Carla Marinucci takes a look at how the four major statewide candidates would create jobs and, although she provides a good discussion of the details, her article seems to miss the bigger picture.

Meg Whitman and Carly Fiorina’s approach to job creation is quite different from that of Jerry Brown and Barbara Boxer. These differences have a number of aspects, but can be boiled down to this:

Jerry Brown/Barbara Boxer believe that the government has a clear role to play in creating jobs by providing by investing in both working people and in creating the 21st century infrastructure they need to prosper – whereas Whitman/Fiorina believe mass unemployment and further concentration of wealth in the hands of the small elite that already dominate the economy will provide “growth,” even at the expense of our basic social and physical infrastructure.

Here’s how Marinucci describes the Whitman/Fiorina approach:

Republicans Whitman and Fiorina, two former CEOs, decry what they say has been California’s unfriendly business climate and call AB32 a job killer. They emphasize tax cuts and regulatory reforms to help small and large businesses and argue that they have direct experience creating jobs.

Both Whitman and Fiorina are calling for voodoo economics tax cuts – slashing capital gains and other taxes for the wealthy in the belief, in spite of the evidence, that this will create jobs. In fact, all it will do is fuel the collapse that is starting to occur, especially since Whitman and Fiorina both oppose new government spending and have pledged to make deeper cuts to core government services.

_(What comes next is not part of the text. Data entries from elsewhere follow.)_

(** * Creative Suite: history store, persistence protocol and autosave

    A shallow embedding of
      - [src/hooks/useAutoSave.ts]  (the hooks [useHistory] and [useAutoSave]),
      - [src/utils/fileUtils.ts]    ([fileToBase64], [dataUrlToFile],
        [audioBufferToWavBlob], [decodeAudioData]),
      - [src/components/PhotoEditor.tsx] ([getSerializableState],
        [handleAutoSave], [handleSaveProject], [handleLoadProject], the
        restore effect, and the handlers that change the history),
      - [src/components/VideoEditor.tsx] (save, load, automatic save, the
        video file and the presets),
    followed by the properties of the history store, of the save/load
    protocol, of the autosave scheduler and of the two editors.

    Conventions.  A React state cell is a field of a record and a state
    setter returns the record of the next render.  JavaScript numbers that
    hold indices are [Z] (the code can produce [-1]); the [limit] option is
    an integer or [Infinity].  [undefined] is [None].  A loop that would not
    terminate yields [None]. *)

From Stdlib Require Import ZArith Lia.
From Stdlib.Strings Require Import Ascii String Byte.
From stdpp Require Import base option list strings gmap.

Local Open Scope Z_scope.

(* ===================================================================== *)
(** * Part I: definitions                                                 *)
(* ===================================================================== *)

(** ** JavaScript array primitives used by the hooks *)

Module JsArray.

(** [a[i]]: [undefined] outside the array, also for a negative index. *)
Definition index {A} (a : list A) (i : Z) : option A :=
  if i <? 0 then None else a !! Z.to_nat i.

(** [a.slice(0, e)]: a negative [e] counts from the end of the array. *)
Definition slice0 {A} (a : list A) (e : Z) : list A :=
  if e <? 0
  then take (Z.to_nat (Z.max (Z.of_nat (length a) + e) 0)) a
  else take (Z.to_nat e) a.

(** [a.push(x)] *)
Definition push {A} (a : list A) (x : A) : list A := a ++ [x].

(** [a.length] *)
Definition len {A} (a : list A) : Z := Z.of_nat (length a).

End JsArray.

(** ** [JSON.stringify] on the values the editors store *)

Module Json.

Definition dquote : ascii := ascii_of_nat 34.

They both also pledge mass layoffs, a tool they employed at their own companies to try and produce more profit. In Fiorina’s case it failed; in Whitman’s case the success is more uneven. Either way, in a state with over 12% unemployment, mass layoffs – whether of public or private workers – is an extremely bad and reckless idea.

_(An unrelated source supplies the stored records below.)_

(** * The C2PA JNI bridge ([c2pa_jni.c]) as a shallow embedding

    The bridge is a single C file that sits between a Java host runtime and
    the native C2PA library.  Both neighbours are external: the host runtime
    (JNI) and the C2PA library are represented by a record of oracles, the
    [world], that fixes what each of their functions answers.  The C code of
    the bridge itself is translated function by function into a state
    monad over the part of the process state the bridge reads and writes:
    the cached runtime handle, the attachment state of the executing thread,
    the thread's pending exception, the signer registry and the heap cells
    of the signer contexts.  Every call that leaves the bridge is logged in a
    trace, in program order.

    Modelling decisions:
    - Integers follow the LP64 ABI of the 64-bit Android targets:
      [intptr_t], [uintptr_t], [int64_t] and [jlong] are 64 bits wide,
      [jsize], [jint] and [int] are 32 bits wide; a narrowing conversion is
      written [wrap32].
    - A pointer or handle is a [Z], [0] is [NULL]; a [jstring], a
      [jbyteArray] or a C string is an [option], [None] is null.
    - A run is sequential: the two mutexes are not modelled, and a callback
      that arrives "after" a free is a later run on the resulting state.
    - Reading through a freed context or past the end of a native buffer
      is undefined behaviour: the run has no result ([None]).
    - Local references and [ReleaseByteArrayElements] leave no trace; the
      classes of the platform ([java/lang/...]) always resolve.

    The file has two parts: the embedding (primitives, helpers, callbacks,
    entry points, registry), followed by the vocabulary of the properties,
    and then the properties themselves, one section per subject. *)

From Stdlib Require Import ZArith String List Lia Bool.
From stdpp Require Import base option list gmap strings.

Local Open Scope Z_scope.

(** ** Machine integers *)

Definition INT32_MAX : Z := 2147483647.

(** Conversion of an integer to a signed 32-bit type ([(jsize)len]). *)
Definition wrap32 (z : Z) : Z := (z + 2 ^ 31) mod 2 ^ 32 - 2 ^ 31.

Definition byte : Type := Byte.byte.

(** ** Host runtime and native library: values, calls and events *)

(** A Java throwable: its class and its message. *)
Record throwable : Type := Throwable { t_class : string; t_message : string }.

Global Instance throwable_eq_dec : EqDecision throwable.
Proof. solve_decision. Defined.

Definition IllegalArgumentException : string := "java/lang/IllegalArgumentException".
Definition IllegalStateException : string := "java/lang/IllegalStateException".
Definition RuntimeException : string := "java/lang/RuntimeException".
Definition OutOfMemoryError : string := "java/lang/OutOfMemoryError".
Definition NoClassDefFoundError : string := "java/lang/NoClassDefFoundError".
Definition NoSuchMethodError : string := "java/lang/NoSuchMethodError".
Definition ArrayIndexOutOfBoundsException : string :=
  "java/lang/ArrayIndexOutOfBoundsException".

(** The functions of [c2pa.h] that the bridge calls. *)
Inductive native_fn : Type :=
| c2pa_error | c2pa_string_free | c2pa_release_stream
| c2pa_reader_from_stream | c2pa_reader_from_manifest_data_and_stream
| c2pa_reader_free | c2pa_reader_json | c2pa_reader_detailed_json
| c2pa_reader_remote_url | c2pa_reader_is_embedded
| c2pa_reader_resource_to_stream
| c2pa_builder_from_archive | c2pa_builder_free | c2pa_builder_set_intent
| c2pa_builder_add_action | c2pa_builder_set_no_embed
| c2pa_builder_set_remote_url | c2pa_builder_add_resource
| c2pa_builder_add_ingredient_from_stream | c2pa_builder_to_archive
| c2pa_builder_sign | c2pa_manifest_bytes_free
| c2pa_builder_data_hashed_placeholder
| c2pa_builder_sign_data_hashed_embeddable
| c2pa_signer_create | c2pa_signer_reserve_size | c2pa_signer_free
| c2pa_ed25519_sign | c2pa_signature_free
| c2pa_version | c2pa_load_settings | c2pa_read_file | c2pa_read_ingredient_file
| c2pa_sign_file | c2pa_create_stream | c2pa_builder_from_json
| c2pa_signer_from_info.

Further, both Whitman and Fiorina believe we should actively undermine efforts to position California for the 21st century economy. Whitman doesn’t want to fund the high speed rail project and like Fiorina believes that action on climate change, which creates and sustains a green jobs economy, is bad – both preferring to instead prop up the failed 20th century economy and the oil companies that are vehemently opposed to new innovation.

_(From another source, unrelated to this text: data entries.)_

(** The calls and files of any run of the workflow body, with its result:
    calls that come before the thumbnails, then at most five thumbnail
    requests with at most one file each, then the calls of the end of
    [review]. *)
Definition workflow_run (evs : list event) (fs : list (string * string))
    (r : result bool) : Prop :=
  exists before snaps tail,
    evs = (before ++ snaps ++ tail)%list
    /\ Forall (fun e => before_thumbnails (ev_call e) = true) before
    /\ Forall (fun e => is_snapshot (ev_call e) = true) snaps
    /\ List.length snaps <= 5
    /\ List.length fs <= List.length snaps
    /\ review_tail tail r.

(** The debug section of the command line: the system check, then the
    list of projects when the check returned. *)
Inductive debug_calls : list event -> Prop :=
| debug_system o :
    o <> Returned -> debug_calls [ev Api.get_system_properties o]
| debug_projects o :
    debug_calls [ev Api.get_system_properties Returned; ev Api.get_projects o].

(** An error the handlers can print: it has no body, an empty one, or one
    that holds a JSON document. *)
Definition loggable (e : ApiException.t) : Prop :=
  match ApiException.body e with
  | Some (Unstructured _) => False
  | _ => True
  end.

(** A reply within the client's contract: a response, or an [ApiException]
    with an optional structured body. *)
Definition keeps_contract {A} (r : result A) : Prop :=
  match r with
  | Ok _ => True
  | Raise (ApiError e) => loggable e
  | Raise _ => False
  end.

Fixpoint all_some {A} (l : list (option A)) : option (list A) :=
  match l with
  | [] => Some []
  | None :: _ => None
  | Some x :: l' =>
      match all_some l' with
      | Some xs => Some (x :: xs)
      | None => None
      end
  end.

(** The shots of a construct, slot by slot, when its slots are a list and
    every slot holds a list of shots (read the way [get_all_shots] reads
    them). *)
Definition slot_lists (construct : option Construct.t)
    : option (list (list Shot.t)) :=
  match safe_get_attr construct Construct.slots [] with
  | Some slots =>
      all_some (map (fun slot => safe_get_attr (Some slot) Slot.shots []) slots)
  | None => None
  end.

(** The position a summary is tagged with. *)
Definition position (info : ShotInfo.t) : nat * nat :=
  (ShotInfo.slot_idx info, ShotInfo.version_idx info).

(** The summary of a shot found at a position. *)
Definition summary (slot_idx version_idx : nat) (shot : Shot.t) : ShotInfo.t :=
  {| ShotInfo.uuid := Shot.uuid shot;
     ShotInfo.name := Shot.name shot;
     ShotInfo.slot_idx := slot_idx;
     ShotInfo.version_idx := version_idx;
     ShotInfo.file := safe_get_attr (Some shot) Shot.file "N/A";
     ShotInfo.length := safe_get_attr (Some shot) Shot.length 0%Z;
     ShotInfo.timecode := safe_get_attr (Some shot) Shot.timecode "00:00:00:00" |}.

(** The summaries of a slot's shots, versions counted from [version_idx]. *)
Fixpoint summaries_of_slot (slot_idx version_idx : nat) (shots : list Shot.t)
    : list ShotInfo.t :=
  match shots with
  | [] => []
  | shot :: rest =>
      summary slot_idx version_idx shot
      :: summaries_of_slot slot_idx (S version_idx) rest
  end.

(** The summaries of all slots in order, slots counted from [slot_idx]. *)
Fixpoint summaries (slot_idx : nat) (slots : list (list Shot.t))
    : list ShotInfo.t :=
  match slots with
  | [] => []
  | shots :: rest =>
      (summaries_of_slot slot_idx 0 shots ++ summaries (S slot_idx) rest)%list
  end.

(** ** A scripted server for the examples *)

Module Demo.

Definition system : SystemProperties.t :=
  {| SystemProperties.system_name := "SCRATCH";
     SystemProperties.version := "9.7";
     SystemProperties.build := "1100" |}.

Definition project : Project.t :=
  {| Project.name := "Project"; Project.modified := "2024-01-01" |}.

Definition group_a : Group.t :=
  {| Group.uuid := "group-a"; Group.name := "A"; Group.active := true;
     Group.constructs := Some ["c1"] |}.

Definition group_b : Group.t :=
  {| Group.uuid := "group-b"; Group.name := "B"; Group.active := false;
     Group.constructs := None |}.

Definition shot (uuid name : string) : Shot.t :=
  {| Shot.uuid := uuid; Shot.name := name; Shot.file := Missing;
     Shot.length := Val 24%Z; Shot.timecode := PyNone |}.

Definition slot (shots : list Shot.t) : Slot.t :=
  {| Slot.shots := Val shots |}.

Definition timeline (slots : list Slot.t) : Construct.t :=
  {| Construct.name := Val "Reel 1";
     Construct.resolution :=
       Val {| Resolution.w := Val 1920%Z; Resolution.h := Val 1080%Z |};
     Construct.fps := Val "24.0";
     Construct.slots := Val slots |}.

(** Three shots in two slots. *)
Definition reel : Construct.t :=
  timeline [slot [shot "shot-0001-aaaa" "s1"; shot "shot-0002-bbbb" "s2"];
            slot [shot "shot-0003-cccc" "s3"]].

(** Twelve shots in one slot. *)
Definition long_reel : Construct.t :=
  timeline [slot (map (fun n => shot ("shot-" ++ str_nat n ++ "-long") "s")
                      (seq 0 12))].

Definition jpeg : HTTPResponse.t :=
  {| HTTPResponse.content_type := Some "image/jpeg";
     HTTPResponse.data := Some "JFIF" |}.

Definition html : HTTPResponse.t :=
  {| HTTPResponse.content_type := Some "text/html";
     HTTPResponse.data := Some "<html>busy</html>" |}.

Definition error (status : Z) (reason : string) (body : option Body)
    : ApiException.t :=
  {| ApiException.status := status; ApiException.reason := reason;
     ApiException.body := body |}.

(** What the scripted server answers; the other endpoints succeed. *)
Record Script :=
  { on_exit : result unit;
    on_enter : result unit;
    on_groups : result (option (list Group.t));
    on_select : result Group.t;
    on_construct : result (option Construct.t);
    on_snapshot : ImageSnapshot.t -> result HTTPResponse.t;
    on_playmode : result unit }.

Definition client (sc : Script) : Api.Client unit :=
  {| Api.system_properties := fun s => (s, Ok system);
     Api.projects := fun s => (s, Ok (Some [project]));
     Api.project_exit := fun s => (s, on_exit sc);
     Api.project_enter := fun _ s => (s, on_enter sc);
     Api.projects_current := fun s => (s, Ok project);
     Api.groups := fun _ s => (s, on_groups sc);
     Api.group_select := fun _ _ s => (s, on_select sc);
     Api.constructs_current := fun _ s => (s, on_construct sc);
     Api.render_snapshot := fun body s => (s, on_snapshot sc body);
     Api.render_queue := fun s => (s, Ok None);
     Api.player_enter_timeline := fun _ s => (s, Ok tt);
     Api.player_enter_timeline_current := fun s => (s, Ok tt);
     Api.player_playmode := fun _ s => (s, on_playmode sc) |}.

(** A run in which every call succeeds. *)
Definition usual (construct : Construct.t) : Script :=
  {| on_exit := Ok tt;
     on_enter := Ok tt;
     on_groups := Ok (Some [group_a; group_b]);
     on_select := Ok group_b;
     on_construct := Ok (Some construct);
     on_snapshot := fun _ => Ok jpeg;
     on_playmode := Ok tt |}.

(** The snapshot endpoint answers with an HTML page. *)
Definition busy : Script :=
  {| on_exit := Ok tt;
     on_enter := Ok tt;
     on_groups := Ok (Some [group_a; group_b]);
     on_select := Ok group_b;
     on_construct := Ok (Some reel);
     on_snapshot := fun _ => Ok html;
     on_playmode := Ok tt |}.

(** The group listing fails with an error that carries no body. *)
Definition no_listing : Script :=
  {| on_exit := Ok tt;
     on_enter := Ok tt;
     on_groups := Raise (ApiError (error 500 "Internal Server Error" None));
     on_select := Ok group_b;
     on_construct := Ok (Some reel);
     on_snapshot := fun _ => Ok jpeg;
     on_playmode := Ok tt |}.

In contrast, Brown and Boxer both prefer to invest in working Californians and in the infrastructure and policies needed to spur a 21st century economy. As Marinucci describes it:

Democrats Brown and Boxer argue for green-tech and clean-energy jobs that they say represent California’s best hope for employment for decades to come.

They say their government experience is a plus. Brown said he put Californians to work in his two terms as governor as the state led the way in alternative energy. Boxer touts her efforts to secure funding and jobs for major projects such as BART extensions, and her co-authorship of legislation to give small businesses more access to credit, capital and tax advantages.

There’s more to it than just that, of course. Boxer voted for the stimulus and to extend unemployment benefits, both of which have helped many Californians avoid the worst during this long recession – whereas Fiorina has said she opposes both and would have done nothing at all to help the unemployed and the suffering, instead focusing her efforts on making the rich richer.

Jerry Brown’s jobs plan is fundamentally oriented around positioning California for the 21st century, pledging to accelerate development of clean technologies from solar panels to high speed rail, while ensuring our schools have the support and resources they need.

The choice this November could not possibly be clearer. Whitman and Fiorina are determined to channel even more wealth and power to their CEO friends, at the expense of the jobs and prosperity the rest of us desperately need. Brown and Boxer are proposing to continue investing in us and in our infrastructure so that California is well-positioned for the 21st century.

3 thoughts on “Two Very Different Approaches to Job Creation”

  1. this one should

    looks pretty good to me. hope this is the beginning of a bunch of position papers being rolled out. it’d be nice to be able to say something about what he’ll do when people ask, instead of just talking about what he did when i was a toddler.